I will admit that if I woke up Christmas morning and all my gifts were gone, it would have shaken me too.  No so much because  ‘all me booty was purloined by green fellow,’ but perhaps because my expectations did not line up with my reality.  Christmas is a time where the reality of your holiday experience quite often misses that Utopian vision of a “Bing Crosby dancing with Danny F. Kaye” Christmas.  When I dream of Christmas, I picture the snow covered fields, a perfect tree that will fit in my living room, and moments by the fire with the kids drinking cocoa while watching Rankin/Bass Christmas specials (except Rudolph Saves New Year, that one is just creepy).  Yet as I look outside at the brown Christmas next to a Christmas tree decorated primarily by kids under the age of 10, I know that a child will just spill that cocoa on the coffee table (ironic) while complaining that the claymation of my beloved Christmas specials stinks.  Expectation, let me introduce you to Reality

Yet a wise man once said that sometimes in life we become so focused on the finish line that we fail to find joy in the journey.  So it is with Christmas.  Are we so focused on looking to the end game of the perfect tree, the perfect Christmas party, the perfect gift that we miss the extraordinary beauty of the imperfect moments that surround us every moment of the day if we but only look? In finding this peace and beauty in the moment lies the true spirit of Christmas. 

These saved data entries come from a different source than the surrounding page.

(* ===== verification/CacheKey.v ===== *)
(** * Cache keys

    The key of a query is the FNV-1a hash of its key material: the case-folded
    wire name, QTYPE and QCLASS, and the variant.  The key resumed from the
    parser's hash equals the key computed afresh, equal material gives equal
    keys, and changing any single byte of the material changes the key. *)

From S2P Require Import Prelude Hasher DnsName DnsQuery DnsRecords DnsEdns Ecs DnsMessage Persist CacheMap Cache.

Definition ecs_bytes (o : option EcsSrc) : list Z :=
  match o with
  | None => [0%Z]
  | Some e => 1%Z :: ecs_addr e ++ [ecs_prefix_len e]
  end.

Definition variant_flags (v : QueryVariant) : list Z :=
  [b2z (has_opt v); b2z (do_bit v); edns_version v; b2z (rd v); b2z (ad v); b2z (cd v)].

Definition key_material (ls : list (list Z)) (tail : list Z) (v : QueryVariant) (strip_ecs : bool)
  : list Z :=
  encode_name (lower_name ls) ++ tail ++ variant_flags v ++
  ecs_bytes (if strip_ecs then None else ecs_src v) ++ to_le 8 (extra_opts_hash v).

Definition variant_ok (v : QueryVariant) : Prop :=
  is_byte (edns_version v) /\
  match ecs_src v with Some e => bytes_ok (ecs_addr e) /\ is_byte (ecs_prefix_len e) | None => True end.

(** ** The wire-name writer on an encoded name *)

Lemma write_qname_wire_loop_encoded ls fuel pre rest h :
  Forall label_ok ls -> length (encode_name ls) <= fuel ->
  Fnv1a.write_qname_wire_loop fuel h (pre ++ encode_name ls ++ rest) (length pre)
  = Ret (Fnv1a.write h (encode_name (lower_name ls)), length pre + length (encode_name ls)).
Proof.
  intros Hls. revert fuel pre h.
  induction Hls as [|l ls [Hl Hb] Hls IH]; intros fuel pre h Hf;
    (destruct fuel as [|fuel]; [pose proof (length_encode_name_pos []); simpl in Hf; lia|]);
    cbn [Fnv1a.write_qname_wire_loop].
  - rewrite encode_name_nil. cbn [app]. rewrite list_lookup_middle by done. done.
  - rewrite encode_name_cons in *. cbn [app length] in *. rewrite length_app in Hf.
    rewrite <- !app_assoc.
    rewrite list_lookup_middle by done. rewrite decide_False by lia. rewrite Nat2Z.id.
    pose proof (length_encode_name_pos ls).
    replace (min _ _) with (length pre + 1 + length l) by (autorewrite with len; cbn; len).
    rewrite slice_Ret by len. cbn [obind].
    replace (length pre + 1 + length l - (length pre + 1)) with (length l) by lia.
    rewrite (drop_app_ge pre) by lia. replace (length pre + 1 - length pre) with 1 by lia.
    cbn [drop]. rewrite drop_0, take_app_length, write_lower_foldl.
    specialize (IH fuel (pre ++ Z.of_nat (length l) :: l)). rewrite <- app_assoc in IH.
    cbn [app] in IH.
    replace (length (pre ++ Z.of_nat (length l) :: l)) with (length pre + 1 + length l) in IH by len.
    rewrite IH by lia. do 2 f_equal; [|len].
    cbn [lower_name fmap list_fmap]. rewrite encode_name_cons, length_lower_label. cbn [Fnv1a.write foldl].
    symmetry. apply write_app.
Qed.

Lemma write_qname_wire_encoded ls rest :
  Forall label_ok ls ->
  Fnv1a.write_qname_wire Fnv1a.new (encode_name ls ++ rest)
  = Ret (Fnv1a.write Fnv1a.new (encode_name (lower_name ls)), length (encode_name ls)).
Proof.
  intros Hls. apply (write_qname_wire_loop_encoded ls (S (length (encode_name ls ++ rest))) [] rest); [done|len].
Qed.

(** ** Keys as hashes of the material *)

Lemma write_cons h a l : Fnv1a.write h (a :: l) = Fnv1a.write (Fnv1a.write_byte h a) l.
Proof. reflexivity. Qed.

Lemma write_nil h : Fnv1a.write h [] = h.
Proof. reflexivity. Qed.

Lemma write_ecs_eq h o : write_ecs h o = Fnv1a.write h (ecs_bytes o).
Proof.
  destruct o as [e|]; [|done]. cbn [write_ecs ecs_bytes].
  by rewrite write_cons, write_app, write_cons, write_nil.
Qed.

Lemma finish_cache_key_eq h ls tail v strip :
  h = Fnv1a.write Fnv1a.new (encode_name (lower_name ls)) ->
  finish_cache_key h (encode_name ls ++ tail) (length (encode_name ls)) v strip
  = Fnv1a.write Fnv1a.new (key_material ls tail v strip).
Proof.
  intros ->. unfold finish_cache_key, key_material, Fnv1a.finish.
  assert (get_slice (encode_name ls ++ tail) (length (encode_name ls)) (length (encode_name ls ++ tail))
    = Some tail) as ->.
  { unfold get_slice. rewrite decide_True by len. by rewrite drop_app_length, take_ge by len. }
  cbn [default]. unfold id. rewrite !write_app. unfold variant_flags.
  rewrite !write_cons, write_nil. destruct strip; [|by rewrite write_ecs_eq].
  cbn [ecs_bytes]. rewrite write_cons, write_nil. reflexivity.
Qed.

Lemma slice_inv {A} (l : list A) i j x : slice l i j = Ret x -> take (j - i) (drop i l) = x.
Proof. unfold slice. case_decide; congruence. Qed.

Lemma question_slice p ls tail :
  question_of p ls tail ->
  slice p 12 (12 + length (encode_name ls) + 4) = Ret (encode_name ls ++ tail) /\
  16 <= 12 + length (encode_name ls) + 4 <= length p.
Proof.
  intros (hdr & rest & -> & Hh & Ht & _). pose proof (length_encode_name_pos ls).
  split; [|len]. rewrite slice_Ret by len. f_equal.
  rewrite drop_app_length' by lia. rewrite app_assoc. by rewrite take_app_length' by len.
Qed.

Lemma fused_key_eq p ls tail v strip :
  question_of p ls tail ->
  cache_key_with_variant_from_qname_hash p (12 + length (encode_name ls) + 4)
    (Fnv1a.write Fnv1a.new (encode_name (lower_name ls))) (length (encode_name ls)) v strip
  = Ret (Fnv1a.write Fnv1a.new (key_material ls tail v strip)).
Proof.
  intros Hq. destruct (question_slice _ _ _ Hq) as [Hs Hl].
  unfold cache_key_with_variant_from_qname_hash. rewrite decide_False by lia. rewrite Hs.
  cbn [obind]. by rewrite finish_cache_key_eq.
Qed.

(** The fused cache key.  For every query the parser accepts, the key
    resumed from the hash and offset that [parse_query_fast] reported equals the key
    [cache_key_with_variant] computes from the raw bytes, for every variant and both
    ECS modes; both are the FNV-1a hash of the key material, so queries that agree on
    the name up to ASCII case, on QTYPE, QCLASS and variant share one key, whatever
    their IDs and additional bytes. *)
Theorem cache_key_fused p fi v strip :
  bytes_ok p -> parse_query_fast p = Ret (Ok fi) ->
  exists ls tail, question_of p ls tail /\
    cache_key_with_variant_from_qname_hash p (fast_question_end fi) (fast_qname_wire_hash fi)
      (fast_qname_wire_hash_end fi) v strip
    = Ret (Fnv1a.write Fnv1a.new (key_material ls tail v strip)) /\
    cache_key_with_variant p (fast_question_end fi) v strip
    = Ret (Fnv1a.write Fnv1a.new (key_material ls tail v strip)).
Proof.
  intros Hp Hf. apply parse_query_fast_sound in Hf as (_ & ls & tail & Hq & ->); [|done].
  exists ls, tail. split; [done|]. cbn [fast_question_end fast_qname_wire_hash fast_qname_wire_hash_end].
  split; [by apply fused_key_eq|].
  destruct (question_slice _ _ _ Hq) as [Hs Hl]. destruct Hq as (? & ? & _ & _ & _ & Hls & _).
  unfold cache_key_with_variant. rewrite decide_False by lia. rewrite Hs. cbn [obind].
  rewrite write_qname_wire_encoded by done. cbn [obind]. by rewrite finish_cache_key_eq.
Qed.

(** One changed byte changes the key.  If the key materials of two
    queries have the same length and differ in exactly one byte (one flag, the EDNS
    version, one byte of the type, the class, the name or the subnet), the keys
    differ, so such queries never meet in one cache slot. *)
Theorem cache_key_separates ls1 t1 v1 s1 ls2 t2 v2 s2 i b :
  Forall label_ok ls1 -> bytes_ok t1 -> variant_ok v1 ->
  i < length (key_material ls1 t1 v1 s1) -> is_byte b -> nthb (key_material ls1 t1 v1 s1) i <> b ->
  key_material ls2 t2 v2 s2 = <[i := b]> (key_material ls1 t1 v1 s1) ->
  Fnv1a.write Fnv1a.new (key_material ls2 t2 v2 s2) <> Fnv1a.write Fnv1a.new (key_material ls1 t1 v1 s1).
Proof.
  intros Hls Ht [Hv1 Hv2] Hi Hb Hne ->.
  assert (Hm : bytes_ok (key_material ls1 t1 v1 s1)).
  { unfold key_material, variant_flags. assert (Forall label_ok (lower_name ls1)) as Hl by by apply lower_name_ok.
    assert (forall x, is_byte (b2z x)) as Hbz by (intros []; unfold u_ok; cbn; lia).
    repeat (apply Forall_app; split); auto with bytes; [repeat (apply Forall_cons; split; [auto|]); done|].
    destruct s1; cbn; [bytes|]. destruct (ecs_src v1) as [e|]; cbn; [|bytes].
    destruct Hv2. apply Forall_cons; split; [unfold u_ok; lia|]. apply Forall_app. split; [done|].
    by apply Forall_singleton. }
  set (m := key_material ls1 t1 v1 s1) in *.
  rewrite insert_take_drop by done. rewrite <- (take_drop_middle m i (nthb m i)) at 3 by by apply nthb_lookup.
  apply not_eq_sym. apply write_differ_once; [by apply bytes_symbols, Forall_drop|by apply byte_symbol, nthb_ok|by apply byte_symbol|done|apply new_ok].
Qed.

Do you want the perfect tree...
...or the tree decorated by the perfect child? 
...or even decorated by the imperfect flashlight hating child?
Can we see past the snowless brown-Christmas to notice a yellow and purple and red Christmas? 
Should it matter more that your Christmas candy looks like southbound remnants of a north bound mammal on a high fiber diet...
...with some major clean up...
...or should it matter more that a 9 year old proudly made the candy by herself and then got to share her triumph with her friends?
Should we dwell on the fact that we feel obligated to buy that gift for that not-so-special someone on your list, or should we revel in the experience of truly selfless gift giving?  In all of this, the events are the same, but it is our perspective and attitude that is different.  It is the true spirit of Christmas living within us.

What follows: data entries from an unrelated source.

Lemma load_loop_saved entries now_unix now_unix' now' (s : S) loaded rest :
  (forall key e remaining, (key, e, remaining) ∈ entries ->
    saveable key e /\ u_ok 64 (now_unix + remaining)) ->
  load_loop (length entries) (concat (write_entry now_unix <$> entries) ++ rest) now_unix' now' s loaded
  = Ret (insert_all s (reloaded now_unix now_unix' now' entries),
         Ok (loaded + length (reloaded now_unix now_unix' now' entries))).
Proof.
  revert s loaded. induction entries as [|[[key e] remaining] entries IH]; intros s loaded Hs.
  - cbn. by rewrite Nat.add_0_r.
  - cbn [length load_loop fmap list_fmap concat]. rewrite <- app_assoc.
    destruct (Hs key e remaining) as [Hsv Hu]; [constructor|].
    rewrite read_entry_write by done. rewrite load_entry_raw by done. cbn [obind].
    assert (Hs' : forall key e remaining, (key, e, remaining) ∈ entries ->
      saveable key e /\ u_ok 64 (now_unix + remaining)) by (intros; apply Hs; by constructor).
    unfold reloaded. cbn [omap list_omap]. case_decide as Hx.
    + rewrite IH by done. done.
    + rewrite IH by done. cbn [insert_all foldl fst snd length raw_of raw_key].
      change (omap _ entries) with (reloaded now_unix now_unix' now' entries).
      replace (loaded + 1 + _) with (loaded + Datatypes.S (length (reloaded now_unix now_unix' now' entries)))
        by lia. done.
Qed.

Last Christmas was particularly rough for me.  I recall an evening when I found myself all alone in an empty house.  I felt much like that vacant house and Christmas seemed as far away as my family.  As I sat on the edge of my bed, there was no Christmas for me.  At that moment I happened to turn on my computer and found this video on my home page and discovered Christmas again all alone in the dark.
In that low and terribly imperfect moment, I was reminded of and experienced the true beauty of Christmas.  The season and the moment was bright and hopeful again.  Yet, nothing had changed.  I was still alone in a dark house.  But perhaps what I was looking for had changed.  I found that connection to the deeper meaning of Christmas and the 'worst Christmas every' can never exist in the light of a true Christmas - Just ask the Brits and the German who crawled from their trenches in 1914 to celebrate with men who were trying to kill them mere hours before.

So this is the challenge of Christmas; to pause in the moment; to find its beauty; then revel in it.  It is there because it is inside of each of us.  We need only look past the imperfections created by our own false expectation and find that flame of peace, hope, and love that permeates all of God's creation, especially in the season when we celebrate the birth of his most perfect one.